Property that is used to operate a nonprofit residential apartment housing facility that is structured for persons with disabilities or persons who are sixty-two years of age or older is exempt from taxation if either of the following circumstances applies:
A.R.S. § 42-11106This statute supports specialized affordable housing. A nonprofit that builds an apartment complex specifically for older adults or people with disabilities can hold the property exempt from property tax for as long as it serves that population.
For estate planning families considering charitable gifts to nonprofit senior housing or disability housing organizations, the exemption is one reason the donee can use 100% of the rent revenue for services rather than for taxes. The statute itself, written decades ago, uses an older statutory phrase referring to senior residents; in plain English we describe the population served as older adults.
When This Statute Comes Into Play
This statute typically becomes relevant in three situations. A property owner is reviewing an annual tax bill. An estate is being administered and the personal representative has to address ongoing property tax obligations. Or a charitable or nonprofit organization is claiming or maintaining an exemption. The statute is part of a larger framework in chapter 11 of title 42 and operates alongside the related sections cross-linked below.

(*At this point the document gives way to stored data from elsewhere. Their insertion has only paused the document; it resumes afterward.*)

(** Whatever the functions below keep, joining keeps. *)
Class JoiningKeeps : Prop := {
  keeps_addTask t d p : I p -> I (Joining.addTask E t d p).2;
  keeps_cancelTask t p : I p -> I (Joining.cancelTask E t p);
  keeps_addEventCb p : I p -> I (Joining.addEventCb E p);
  keeps_removeEventCb p : I p -> I (Joining.removeEventCb E p);
  keeps_startRx p : I p -> I (Joining.startJoiningBeaconRx E p).2;
  keeps_stopRx p : I p -> I (Joining.stopJoiningBeaconRx E p);
  keeps_startProcess a c p : I p -> I (Joining.startJoiningProcess E a c p).2;
  keeps_stopProcess p : I p -> I (Joining.stopJoiningProcess E p);
  keeps_choice b buf p : I p -> I (Joining.joining_cb E b buf p).2;
  keeps_end r : sf_keeps (fun s => I (world s)) (Joining.end_cb E r : sf (Joining.state P) unit) }.

Context {JK : JoiningKeeps}.
Abbreviation K := (sf_keeps (fun s : Joining.state P => I (world s))).

Lemma K_in_world {A} (f : P -> A * P) : (forall p, I p -> I (f p).2) -> K (Joining.in_world f).
Proof. intros H s x s'. unfold in_world. specialize (H (world s)). destruct (f (world s)). intros [= <- <-]. exact H. Qed.

Lemma K_do_world (f : P -> P) : (forall p, I p -> I (f p)) -> K (Joining.do_world f).
Proof. intros H. apply sf_keeps_puts. intros s. apply H. Qed.

(** A change of joining's own variables. *)
Lemma K_own (f : Joining.state P -> Joining.state P) : (forall s, world (f s) = world s) -> K (puts f).
Proof. intros H. apply sf_keeps_puts. intros s. by rewrite H. Qed.

Hint Resolve keeps_addTask keeps_cancelTask keeps_addEventCb keeps_removeEventCb keeps_startRx keeps_stopRx
  keeps_startProcess keeps_stopProcess keeps_choice keeps_end K_in_world K_do_world : sf_keeps.
Hint Extern 1 (sf_keeps _ (puts _)) => apply K_own; reflexivity : sf_keeps.

Lemma K_reset b : K (reset_joining E b).
Proof. unfold reset_joining. sf_keep. Qed.

Lemma K_fail r : K (Joining.fail_with E r).
Proof. unfold Joining.fail_with. apply sf_keeps_bind; [apply K_reset|intros _; apply keeps_end]. Qed.
Hint Resolve K_reset K_fail : sf_keeps.

Lemma K_schedule : K (Joining.schedule E).
Proof. unfold Joining.schedule. sf_keep. Qed.

Lemma K_start_timeout d : K (start_timeout E d).
Proof. unfold start_timeout. sf_keep. Qed.

Lemma K_one_more_try : K Joining.one_more_try.
Proof. unfold Joining.one_more_try. sf_keep. Qed.
Hint Resolve K_schedule K_start_timeout K_one_more_try : sf_keeps.

Lemma K_joining_start : K (Provisioning_Joining_start E).
Proof. unfold Provisioning_Joining_start. sf_keep. Qed.

Lemma K_joining_stop : K (Provisioning_Joining_stop E).
Proof. unfold Provisioning_Joining_stop. sf_keep. Qed.

Lemma K_joining_init b n : K (Provisioning_Joining_init b n).
Proof. unfold Provisioning_Joining_init. sf_keep. Qed.

Lemma K_select : K (select_beacon E).
Proof. unfold select_beacon. sf_keep. Qed.

Lemma K_join b : K (join_network E b).
Proof. unfold join_network. sf_keep. Qed.
Hint Resolve K_select K_join : sf_keeps.

Lemma K_scan_ended : K (scan_ended E).
Proof. unfold scan_ended. sf_keep. Qed.
Hint Resolve K_scan_ended : sf_keeps.

Lemma K_joining_run : K (Joining.run_state_machine E).
Proof.
  unfold Joining.run_state_machine, Joining.state_idle, Joining.state_start, state_wait_scan_end, state_wait_route_change.
  sf_keep.
Qed.

Lemma K_joining_timeout : K (Joining.timeout_task E).
Proof. unfold Joining.timeout_task. sf_keep. Qed.

Lemma K_scan_end n buf : K (_ ← puts (Joining.set_buffer buf); joining_beacon_rx_cb E n).
Proof. unfold joining_beacon_rx_cb. sf_keep. Qed.

Lemma K_route_changed : K (route_changed_cb E).
Proof. unfold route_changed_cb. sf_keep. Qed.

End JoiningKeeps.

(** ** Decryption *)

(** The bytes in front of the data are not changed, and the code is that of the
    decrypted packet. *)
Lemma open_packet_ok k iv buffer len buffer' : length buffer = PROV_PDU_SIZE -> 0 <= len <= 102 ->
  open_packet k iv buffer len (u8 (u8 (len - Z.of_nat PROV_DATA_OFFSET) - Z.of_nat PROV_MIC_SIZE)) = Some (buffer', true) ->
  14 <= len /\ length buffer' = PROV_PDU_SIZE /\ take PROV_DATA_OFFSET buffer' = take PROV_DATA_OFFSET buffer /\
  slice (Z.to_nat len - PROV_MIC_SIZE) PROV_MIC_SIZE buffer' =
    (aes_omac1 (aes_initOmac1 (take 16 k) omac0) PROV_MIC_SIZE (take (Z.to_nat len - PROV_MIC_SIZE) buffer')).1.
Proof.
  intros Hl Hn. unfold open_packet. set (n := u8 _). destruct (_ || _) eqn:Hg; [done|].
  apply orb_false_iff in Hg as [_ Hg]. apply Nat.ltb_ge in Hg. rewrite Hl in Hg.
  unfold PROV_PDU_SIZE, PROV_DATA_OFFSET, PROV_MIC_SIZE in *. change (Z.of_nat 9) with 9 in *. change (Z.of_nat 5) with 5 in *.
  assert (Hlen : 14 <= len /\ n = len - 14).
  { unfold n in *. pose proof (u8_range (u8 (len - 9) - 5)).
    destruct (decide (14 <= len)).
    { split; [done|]. rewrite (uwrap_small 8 (len - 9)), uwrap_small by (unfold fits; lia). lia. }
    exfalso. destruct (decide (9 <= len)).
    - rewrite (uwrap_small 8 (len - 9)) in Hg by (unfold fits; lia).
      assert (u8 (len - 9 - 5) = len - 14 + 256) by (unfold uwrap; symmetry; apply Z.mod_unique with (-1); lia). lia.
    - assert (E9 : u8 (len - 9) = len - 9 + 256) by (unfold uwrap; symmetry; apply Z.mod_unique with (-1); lia).
      rewrite E9 in Hg. rewrite uwrap_small in Hg by (unfold fits; lia). lia. }
  destruct Hlen as [Hlen ->]. replace (Z.to_nat (len - 14 + 5)) with (Z.to_nat len - 9)%nat by lia.
  replace (9 + Z.to_nat (len - 14))%nat with (Z.to_nat len - 5)%nat by lia.
  destruct (aes_crypto128Ctr _ _) as [text st]. rewrite (proj2 (Z.ltb_ge len 5)) by lia.
  destruct (aes_omac1 _ _ _) as [mic st'] eqn:Em. intros [= <- Hm].
  apply bool_decide_eq_true in Hm. rewrite Em. cbn [fst]. split; [done|].
  rewrite length_blit, take_blit_ge by done. done.
Qed.

(** ** What the library keeps *)

Section Quiet.
Context {V W : Type} (C : cbor V) (E : env W) (registered : W -> bool).
Abbreviation state := (Joining.state (prov W)).
Implicit Types (s : state) (p : prov W) (w : W).

Definition quiet (f : W -> W) : Prop := forall w, registered w = false -> registered (f w) = false.

(** Packets are received when the library asked for them; nothing but the
    library asks in its name. *)
Class Quiet : Prop := {
  quiet_addTask t d : quiet (fun w => (addTask E t d w).2);
  quiet_cancelTask t : quiet (cancelTask E t);
  quiet_addEventCb : quiet (addEventCb E);
  quiet_removeEventCb : quiet (removeEventCb E);
  quiet_startRx : quiet (fun w => (startJoiningBeaconRx E w).2);
  quiet_stopRx : quiet (stopJoiningBeaconRx E);
  quiet_startProcess a c : quiet (fun w => (startJoiningProcess E a c w).2);
  quiet_stopProcess : quiet (stopJoiningProcess E);
  quiet_sendData d b : quiet (fun w => (sendData E d b w).2);
  quiet_shutdown b : quiet (setShutdownCb (data_env E) b);
  not_registered w : registered (removeDataReceivedCb E w) = false }.

Context {Q : Quiet}.

Definition quiet_choice (f : option nat -> list app_lib_joining_received_beacon_t -> W -> option nat * W) : Prop :=
  forall b buf, quiet (fun w => (f b buf w).2).

(** The packet in the buffer is a DATA packet of the session, and it comes
    from who knows the factory key if the method needs one. *)
Definition authentic p : Prop :=
  let buffer := m_data_buffer p in
  let n := Z.to_nat (m_data_length p) in
  let k := key (m_conf p) in
  field 0 1 buffer = PROV_PACKET_TYPE_DATA /\ field 5 1 buffer = m_session_id p /\
  (method (m_conf p) = PROV_METHOD_UNSECURED /\ field 6 1 buffer = 0 \/
   secured (m_conf p) = true /\ field 6 1 buffer = 1 /\ (14 <= n)%nat /\
   slice (n - PROV_MIC_SIZE) PROV_MIC_SIZE buffer =
     (aes_omac1 (aes_initOmac1 (take 16 k) omac0) PROV_MIC_SIZE (take (n - PROV_MIC_SIZE) buffer)).1).

(** Its data are good: decoding them cannot fail any more. *)
Definition decodes p : Prop := forall d t r t',
  Provisioning_Data_decode C (data_env E) (parse_fuel E) (final_conf p) d t = Some (r, t') -> r = PROV_RET_OK.

Record steady p : Prop := {
  steady_choice : quiet_choice (m_joining_cb p);
  steady_buffer : length (m_data_buffer p) = PROV_PDU_SIZE;
  steady_length : 0 <= m_data_length p <= 102 }.

(** No packet was accepted yet, or the accepted one is. *)
Definition away p : Prop := steady p /\ m_state p <> PROV_STATE_WAIT_ACK_SENT.
Definition accepting p : Prop :=
  steady p /\
  (m_state p = PROV_STATE_WAIT_ACK_SENT ->
    registered (outer p) = false /\ authentic p /\ (method (m_conf p) <> PROV_METHOD_EXTENDED_UID -> decodes p)).

Lemma away_accepting p : away p -> accepting p.
Proof. intros [H1 H2]. by split. Qed.

Abbreviation on P := (fun s : state => P (world s)).

(** Either is kept by what does not touch the packet. *)
Record Kept (P : prov W -> Prop) : Prop := {
  kept_outer p w : P p -> (registered (outer p) = false -> registered w = false) -> P (set_outer w p);
  kept_events p e : P p -> P (set_events e p);
  kept_joining_res p r : P p -> P (set_joining_res r p);
  kept_timeout_ms p t : P p -> P (set_timeout_ms t p);
  kept_reset p : steady p -> m_state p = PROV_STATE_IDLE -> P p;
  kept_steady p : P p -> steady p }.

Lemma Kept_away : Kept away.
Proof.
  split; try (by intros ? ? [[H1 H2 H3] H4]); try (by intros ? ? [[H1 H2 H3] H4] ?).
  - intros p H Hst. split; [done|]. by rewrite Hst.
  - by intros p [H _].
Qed.

Lemma Kept_accepting : Kept accepting.
Proof.
  split.
  - intros p w [[H1 H2 H3] H4] Hw. split; [done|]. intros Hst. destruct (H4 Hst) as (H5 & H6 & H7). auto.
  - intros p e [[H1 H2 H3] H4]. split; [done|]. intros Hst. destruct (H4 Hst) as (H5 & H6 & H7). auto.
  - intros p e [[H1 H2 H3] H4]. split; [done|]. intros Hst. destruct (H4 Hst) as (H5 & H6 & H7). auto.
  - intros p e [[H1 H2 H3] H4]. split; [done|]. intros Hst. destruct (H4 Hst) as (H5 & H6 & H7). auto.
  - intros p H Hst. split; [done|]. by rewrite Hst.
  - by intros p [H _].
Qed.

(** ** Joining and reset *)

Section Steps.
Context (P : prov W -> Prop) (KP : Kept P).
Abbreviation K := (sf_keeps (on P)).

Lemma steady_outer p w : steady p -> steady (set_outer w p).
Proof. by intros [H1 H2 H3]. Qed.

Lemma K_outer {A} (f : W -> A * W) : quiet (fun w => (f w).2) -> K (in_outer f).
Proof.
  intros Hf. unfold in_outer. apply (K_in_world P). intros p Hp. unfold lift. specialize (Hf (outer p)). cbn in Hf. destruct (f (outer p)) as [x w].
  by apply (kept_outer P KP); [|exact Hf].
Qed.

Lemma K_do_outer (f : W -> W) : quiet f -> K (do_outer f).
Proof. intros Hf. apply sf_keeps_puts. intros s Hp. cbn. apply (kept_outer P KP); [done|apply Hf]. Qed.

Lemma K_put (f : prov W -> prov W) : (forall p, P p -> P (f p)) -> K (put f).
Proof. intros Hf. apply sf_keeps_puts. intros s. apply Hf. Qed.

What This Means for Arizona Families
Most families never think about Arizona property tax statutes until they are sitting at a closing table on an inherited home, reviewing an unexpected tax bill, or trying to claim an exemption for a surviving spouse. When that moment arrives, the rules in chapter 11 of title 42 are the framework you are working inside.

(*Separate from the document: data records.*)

(* ===== verification/PosMbcn.v ===== *)
(** * Mini-beacons

    [libraries/positioning/poslib/poslib_mbcn.c]: packets that an anchor
    broadcasts at an interval, with optional records of 16 bytes at most, and
    their decoding by who hears them.  The task and the data service are
    parameters. *)

From S2P Require Import Prelude PosTlv Api.

Definition POSLIB_MBCN_INVALID_TYPE : Z := 0.
Definition POSLIB_MBCN_TX_INTERVAL : Z := 1.
Definition POSLIB_MBCN_FEATURES : Z := 2.
Definition POSLIB_MBCN_AREA_ID : Z := 3.
Definition POSLIB_MBCN_FLOOR_ID : Z := 4.
Definition POSLIB_MBCN_X : Z := 5.
Definition POSLIB_MBCN_Y : Z := 6.
Definition POSLIB_MBCN_Z : Z := 7.
Definition POSLIB_MBCN_CUSTOM_1 : Z := 16.
Definition POSLIB_MBCN_CUSTOM_2 : Z := 17.
Definition POSLIB_MBCN_CUSTOM_3 : Z := 18.
Definition POSLIB_MBCN_CUSTOM_4 : Z := 19.
Definition POSLIB_MBCN_MAX_TYPE : Z := 31.
Definition POSLIB_MBCN_RECORD_MAX_SIZE : nat := 16.
Definition POSLIB_MBCN_RECORDS : nat := 8.
Definition POSLIB_MBCN_SRC_EP : Z := 238.
Definition POSLIB_MBCN_DEST_EP : Z := 238.
(** [sizeof(m_payload.data)] *)
Definition MBCN_DATA_SIZE : nat := 100.
(** [app_lib_data_qos_e] and [app_lib_data_send_flags_e] *)
Definition APP_LIB_DATA_QOS_NORMAL : Z := 0.
Definition APP_LIB_DATA_SEND_NW_CH_ONLY : Z := 16.

Record poslib_mbcn_record_t := { mb_type : Z; mb_length : Z; mb_value : list Z }.

(** [sizeof] such a record, and that of an array of them. *)
Definition RECORD_SIZE : nat := 2 + POSLIB_MBCN_RECORD_MAX_SIZE.
Definition RECORDS_SIZE : nat := POSLIB_MBCN_RECORDS * RECORD_SIZE.

Record poslib_mbcn_config_t := {
  mb_enabled : bool; mb_tx_interval_ms : Z; mb_records : list poslib_mbcn_record_t }.

Record poslib_mbcn_data_t := {
  md_seq : Z; md_tx_interval_ms : Z; md_features : Z; md_records : list poslib_mbcn_record_t }.

Record poslib_mbcn_payload_t := { p_seq : Z; p_data : list Z }.

Section Mbcn.
Context {W : Type}.

Record state := {
  m_payload : poslib_mbcn_payload_t;
  m_mbcn : app_lib_data_to_send_t;
  m_settings : poslib_mbcn_config_t;
  m_started : bool;
  world : W }.

(** The scheduler and [Shared_Data_sendData(data, NULL)]. *)
Record env := {
  add_mbcn_task : Z -> Z -> W -> bool * W;
  cancel_mbcn_task : W -> W;
  sendData : app_lib_data_to_send_t -> W -> Z * W }.

Abbreviation M := (sf state).

Definition set_payload (p : poslib_mbcn_payload_t) (s : state) : state :=
  {| m_payload := p; m_mbcn := m_mbcn s; m_settings := m_settings s; m_started := m_started s; world := world s |}.
Definition set_mbcn (d : app_lib_data_to_send_t) (s : state) : state :=
  {| m_payload := m_payload s; m_mbcn := d; m_settings := m_settings s; m_started := m_started s; world := world s |}.
Definition set_settings (c : poslib_mbcn_config_t) (s : state) : state :=
  {| m_payload := m_payload s; m_mbcn := m_mbcn s; m_settings := c; m_started := m_started s; world := world s |}.
Definition set_started (b : bool) (s : state) : state :=
  {| m_payload := m_payload s; m_mbcn := m_mbcn s; m_settings := m_settings s; m_started := b; world := world s |}.
Definition set_world (w : W) (s : state) : state :=
  {| m_payload := m_payload s; m_mbcn := m_mbcn s; m_settings := m_settings s; m_started := m_started s; world := w |}.

(** A call of the surroundings. *)
Definition calls {A} (f : W -> A * W) : M A :=
  fun s => Some ((f (world s)).1, set_world (f (world s)).2 s).

(** The bytes of [m_payload]. *)
Definition image (p : poslib_mbcn_payload_t) : list Z := le_put 2 (p_seq p) ++ p_data p.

If you are holding real property in a revocable living trust, the trust structure does not by itself remove the property from the tax rolls. The exemption has to come from a specific statute. Our FAQ on what to do with property you inherit in Arizona covers the immediate practical questions, and our FAQ on probate timelines covers how a contested or stalled administration can affect tax filings and exemptions.
If you are administering an estate, the personal representative has a duty to keep property taxes current, to claim available exemptions where appropriate, and to maintain documentation in case the assessor reviews a claim later. Calendar the February exemption filing window each year for any property where a widow, widower, or disability exemption applies. Once the deadline passes, the saving for that year is usually lost.